If had to theorize on the percentages we use at GTS, most of the time we are operating in the 70-90% range of your day to day max, and dip into low-mid 90's pre-competition prior to our de-load week.  If our day to day max increases... in theory our competition max should increase as well, assuming we do all the prep work required for competition day. 

I'll then use that training cycle max, previous competition Personal Records, as the perfect storm of conditions listed above (like stress, weight loss, etc.) to predict realistic POTENTIAL Max for Competition, which will help me select their attempts for competition.

Depending on the training cycle, exercise, etc we usually start off looking for a Clean/Perfect form 5-8RM, and we'll just progress in either weight or reps from that point each week depending on what the focus is on.  Percentages are great, but there's no perfect formula and for some it overcomplicates things.

In general, you want to leave your self lots of room to grow, provide a small but significant enough stimulus each week to force the body to adapt.
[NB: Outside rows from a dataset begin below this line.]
Lemma against_empty_string_untyped_witness :
  against_empty_string VNone "s" = Return VNone
  /\ against_empty_string (VInt 0) "s" = Return (VInt 0)
  /\ against_empty_string (VList []) "s" = Return (VList []).
Proof.
  split; [|split];
    apply against_empty_string_untyped; intros s E; discriminate E.
Defined.

(* ------------------------------------------------------------------ *)
(** ** The filesystem checks *)

Section Filesystem.

Variable rt : runtime.

Lemma path_exists_path_like (v : pyval) :
  path_like v = true ->
  path_exists rt v
  = Return (match resolves rt v with Some _ => true | None => false end).
Proof.
  destruct v; try discriminate; intros _;
    unfold path_exists, stat_test, os_stat, stat_at, resolves.
  - destruct (Text.has_nul s); [reflexivity|].
    destruct (stat_path rt (StrPath s)); reflexivity.
  - destruct (bytes_have_nul b); [reflexivity|].
    destruct (stat_path rt (BytesPath b)); reflexivity.
  - destruct (Text.has_nul s); [reflexivity|].
    destruct (stat_path rt (StrPath s)); reflexivity.
Qed.

Lemma path_isdir_path_like (v : pyval) :
  path_like v = true ->
  path_isdir rt v
  = Return (match resolves rt v with Some Directory => true | _ => false end).
Proof.
  destruct v; try discriminate; intros _;
    unfold path_isdir, stat_test, os_stat, stat_at, resolves.
  - destruct (Text.has_nul s); [reflexivity|].
    destruct (stat_path rt (StrPath s)); reflexivity.
  - destruct (bytes_have_nul b); [reflexivity|].
    destruct (stat_path rt (BytesPath b)); reflexivity.
  - destruct (Text.has_nul s); [reflexivity|].
    destruct (stat_path rt (StrPath s)); reflexivity.
Qed.

(** [os.path.isdir] lets a [TypeError] through for what [os.stat] does not
    take. *)
Lemma path_isdir_rejects (v : pyval) :
  stat_takes v = false ->
  path_isdir rt v
  = raise TypeError
      ("stat: path should be string, bytes, os.PathLike or integer, not "
       ++ type_name (type_of v)).
Proof. destruct v; try discriminate; reflexivity. Qed.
If your number isn't increasing... we either did too much or too little.  And that is entirely dependent on the person, how they recover, their calories, hormones, and all of the conditions listed above.

In my opinion, when it comes to strength, unless you have an extensive amount of time to rest, keep your stress levels low, eat, massage therapist, etc... it's better to error on the side of less than more, as those other factors listed will play a huge role in your adaptation.

That said usually most people have competing goals... like they want to get strong, muscular, lose fat, more conditioned and get more explosive all at the same time. Which means they either want or have to do more work, which will slow or halt adaptation in other areas all together.

THE KEY is to pick a priority and cycle the other goals in and out as necessary.  Typically our GTS goals are focused on strength and movement, and hypertrophy/fat loss/conditioning get cycled in based on where we are at in the training cycle.

  • If strength is the priority 
    • Less volume is more. Our goal is to keep the nervous system primed and ready to lift relatively heavy week to week. (think end of a training cycle). This is why our accessory and conditioning work becomes less of a priority.
  • If movement is the priority 
    • Light/moderate weight work well and we use more repetition to condition patterns. 
    • Since our nervous system doesn't take as much of a hit we can typically incorporate other things like hypertrophy/fat loss/conditioning. (think beginning of a training cycle)
Matty C Pulling a new End of Cycle max using equipment.